The legislation, passed late on Thursday, allows the government to run Kumtor for up to three months. It is based on the belief the operation may pose danger to locals and the environment.
Canada’s Centerra said in a media statement that Kumtor, which accounts for a fifth of the ex-Soviet country’s total industrial output, adheres to international environmental standards.
It also said it “believes strongly” the claims against it are without merit.
The mine has produced more than 13.2 million ounces of gold between 1997 and the end of 2020. Last year’s output was slightly over 556,000 ounces.
In February, the country formed a commission in charge of reviewing the operation as the state Tax Service revived previously-dismissed claims against Centerra.
The revenue agency alleges the Toronto-based miner owes more than $170 million, which could made it subject to penalties or sanctions.
Centerra has said the 2009 restated project agreements which govern the Kumtor mine contained a specific tax and fiscal regime. This states that no taxes are payable by its local unit Kumtor Gold Company (KGC) on intercompany transactions with Centerra, including dividends.
The company is also facing a civil suit against the operation, requesting that its past practice of placing waste rock on glaciers be determined illegal. The claimants are demanding over $3 billion in environmental damages in favour of Kyrgyzstan, Centerra said.

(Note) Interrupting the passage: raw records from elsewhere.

(** * autoscrape: the Selenium tagger (autoscrape/backends/selenium/tags.py)

    A shallow embedding of [Tagger]: the browser-side script of
    [tag_from_element] (the [getPathTo] tree walk), and the enumerations
    [get_inputs], [get_forms] and [get_buttons] built on it.

    The browser is modelled by a snapshot of the DOM (a tree of nodes), a
    Selenium [WebElement] by the position of a node in that tree, and the
    Python logger by a list of records.  Python code runs in a small
    state-and-exception monad over that world. *)

From Stdlib Require Import Ascii String NArith DecimalString DecimalNat.
From stdpp Require Import base option list strings gmap.

Set Warnings "-register-all".

Open Scope string_scope.
Open Scope list_scope.

(** ** Strings *)

(** [String.prototype.toLowerCase], on the ASCII range: the letters A-Z are
    mapped to a-z and every other character is kept.  (Element names of HTML
    documents are ASCII.) *)
Definition ascii_toLowerCase (c : ascii) : ascii :=
  let n := N_of_ascii c in
  if ((65 <=? n) && (n <=? 90))%N then ascii_of_N (n + 32) else c.

Fixpoint toLowerCase (s : string) : string :=
  match s with
  | EmptyString => EmptyString
  | String c s' => String (ascii_toLowerCase c) (toLowerCase s')
  end.

(** JavaScript's conversion of a number to a string, on the counters used
    here (non-negative integers): the decimal digits. *)
Definition js_string_of_nat (n : nat) : string :=
  NilEmpty.string_of_uint (Nat.to_uint n).

(** [Array.prototype.join]. *)
Definition join (sep : string) (parts : list string) : string :=
  String.concat sep parts.

(** ** The DOM *)

(** [Node.nodeType]. *)
Inductive NodeType :=
| ELEMENT_NODE
| ATTRIBUTE_NODE
| TEXT_NODE
| CDATA_SECTION_NODE
| PROCESSING_INSTRUCTION_NODE
| COMMENT_NODE
| DOCUMENT_NODE
| DOCUMENT_TYPE_NODE
| DOCUMENT_FRAGMENT_NODE.

#[global] Instance NodeType_eq_dec : EqDecision NodeType.
Proof. solve_decision. Defined.

(** A node of the DOM tree with what the tagger reads of it: its type and
    name, its attributes, what the driver answers to [is_displayed] and
    [is_enabled], and its children in document order. *)
Inductive Node := mkNode {
  nodeType : NodeType;
  nodeName : string;
  attributes : list (string * string);
  displayed : bool;
  enabled : bool;
  childNodes : list Node
}.

Definition is_element (n : Node) : bool :=
  bool_decide (nodeType n = ELEMENT_NODE).

(** A [WebElement] is a reference to a node of the page.  It is modelled by
    the position of the node: the child indices on the way from the node up
    to the root of the tree, nearest first.  [[]] is the root itself and
    [i :: parent] the [i]-th child of [parent]: [parentNode] of
    [i :: parent] is [parent], and that of the root is [null]. *)
Definition WebElement := list nat.

(** The node a reference points to, if the page (still) has one there. *)
Fixpoint resolve (doc : Node) (el : WebElement) : option Node :=
  match el with
  | [] => Some doc
  | i :: parent =>
      match resolve doc parent with
      | Some p => childNodes p !! i
      | None => None
      end
  end.

(** The siblings before [el], nearest first: the nodes that repeated
    [previousSibling] visits. *)
Definition previousSiblings (doc : Node) (el : WebElement) : list Node :=
  match el with
  | [] => []
  | i :: parent =>
      match resolve doc parent with
      | Some p => reverse (take i (childNodes p))
      | None => []
      end
  end.

(** ** Exceptions, the world and the monad *)

Inductive Exception :=
| JavascriptException
| StaleElementReferenceException
| InvalidSelectorException.

Inductive Result (A : Type) :=
| Ok (a : A)
| Raise (e : Exception).
Arguments Ok {A} a.
Arguments Raise {A} e.

Inductive LogLevel := DEBUG | WARNING.

(** A record of the [AUTOSCRAPE] logger: level, format string and the
    element the message is about. *)
Record LogRecord := mkLog {
  levelname : LogLevel;
  msg : string;
  arg : WebElement
}.

Record World := mkWorld {
  page : Node;
  log : list LogRecord
}.

Definition M (A : Type) : Type := World -> Result A * World.

Definition ret {A} (a : A) : M A := fun w => (Ok a, w).

Definition bind {A B} (m : M A) (k : A -> M B) : M B :=
  fun w =>
    match m w with
    | (Ok a, w') => k a w'
    | (Raise e, w') => (Raise e, w')
    end.

Definition raise {A} (e : Exception) : M A := fun w => (Raise e, w).

Definition lift {A} (r : Result A) : M A := fun w => (r, w).

Definition get_page : M Node := fun w => (Ok (page w), w).

Definition logger_warn (m : string) (el : WebElement) : M unit :=
  fun w => (Ok tt, {| page := page w; log := log w ++ [mkLog WARNING m el] |}).

#[global] Instance M_ret : MRet M := @ret.
#[global] Instance M_bind : MBind M := fun A B k m => bind m k.

(** ** [tag_from_element] *)

(** What Python passes as [arguments[0]]: a [WebElement], or a plain value
    (JSON) that the driver hands to the script as it is. *)
Inductive ScriptArg :=
| ArgElement (el : WebElement)
| ArgNone
| ArgBool (b : bool)
| ArgInt (z : Z)
| ArgStr (s : string).

(** The inner loop of the script, lines 48-52:
    [[
      var sib = el, nth = 1;
      while (sib = sib.previousElementSibling) {
          if (sib.nodeName.toLowerCase() == selector) nth++;
      }
    ]]
    [sibs] are the siblings before [el], nearest first;
    [previousElementSibling] steps over those that are not elements. *)
Fixpoint nth_loop (selector : string) (sibs : list Node) (nth : nat) : nat :=
  match sibs with
  | [] => nth
  | sib :: sibs' =>
      if is_element sib then
        if String.eqb (toLowerCase (nodeName sib)) selector
        then nth_loop selector sibs' (S nth)
        else nth_loop selector sibs' nth
      else nth_loop selector sibs' nth
  end.

(** The outer loop, lines 36-62:
    [[
      while (el.nodeType === Node.ELEMENT_NODE) {
          var selector = el.nodeName.toLowerCase();
          ...
          selector += ":nth-of-type("+nth+")";
          path.unshift(selector);
          el = el.parentNode;
      }
    ]]
    [el.parentNode] is the tail of the position.  When it is [null] (the
    root was an element) the next test reads [null.nodeType], a
    [TypeError], which the driver reports as a [JavascriptException]. *)
Fixpoint getPathTo_loop (doc : Node) (el : WebElement) (path : list string)
  : Result (list string) :=
  match resolve doc el with
  | None => Raise StaleElementReferenceException
  | Some n =>
      if is_element n then
        let selector := toLowerCase (nodeName n) in
        let nth := nth_loop selector (previousSiblings doc el) 1 in
        let selector := selector +:+ ":nth-of-type(" +:+ js_string_of_nat nth +:+ ")" in
        let path := selector :: path in
        match el with
        | [] => Raise JavascriptException
        | _ :: parent => getPathTo_loop doc parent path
        end
      else Ok path
  end.

(** [getPathTo], lines 32-64.  [None] is JavaScript's [undefined], which
    the driver hands back to Python as [None]. *)
Definition getPathTo (doc : Node) (a : ScriptArg) : Result (option string) :=
  match a with
  | ArgElement el =>
      match resolve doc el with
      | None => Raise StaleElementReferenceException
      | Some n =>
          if negb (is_element n) then Ok None
          else
            match getPathTo_loop doc el [] with
            | Ok path => Ok (Some (join " > " path))
            | Raise e => Raise e
            end
      end
  | _ => Ok None
  end.

(** [self.driver.execute_script(script, element)] for the script above: it
    reads the page and changes nothing. *)
Definition execute_script (a : ScriptArg) : M (option string) :=
  doc ← get_page; lift (getPathTo doc a).

Definition tag_from_element (element : ScriptArg) : M (option string) :=
  execute_script element.

(** ** The DOM query helper

    [Tagger] inherits [elements_by_path] from [Dom]
    (autoscrape/backends/selenium/dom.py), which hands an XPath expression
    to the driver.  The tagger calls it with the expression alone, so the
    driver evaluates it with the document as context node. *)

Inductive Axis :=
| AxisChild        (* [/name]  *)
| AxisDescendant.  (* [//name] *)

(** One step of a location path: an element name and, optionally, a test
    [[@attribute='value']]. *)
Record Step := mkStep {
  axis : Axis;
  name_test : string;
  attribute_test : option (string * string)
}.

The gold miner noted it was committed to continue working with Kyrgyz authorities to resolve any outstanding issues in accordance with existing contracts.
Dalton Baretto of Canaccord Genuity said he wasn’t surprised by Kyrgyzstan’s move. “We have been anticipating something like this since President Japarov took power on January 10; however, the speed and breadth of these reforms has caught us off-guard,” he commented in a research note following the news.
The analyst added he believed the government has opened the door to what is likely going to be a multi-year degradation of the relationship between Centerra and the Kyrgyz State.
“While Centerra Gold will leverage all available avenues of international trade disputes, we believe these are unlikely to be effective in the long term,” Baretto said.
“[President Sadyr] Japarov has made no secret of wanting to align himself with Russia and China at the expense of Western relationships, and we believe there is a reasonably high probability that Kumtor could be a casualty of this geopolitical paradigm shift. Nonetheless, we do not believe this is imminent, but rather will likely take years to play out if it happens.”
Kumtor has been the focus of a number of disputes between the company and the Kyrgyz government.
Japarov, who seized power after violent riots last October, once campaigned for the nationalization of the mine. After assuming the post, however, he said he no longer considered it necessary.
Kyrgyzstan has a history of popular uprisings and political turmoil, ever since gaining its independence after the collapse of the Soviet Union in 1991. Protesters had ousted two prior PMs in revolutions in 2005 and 2010.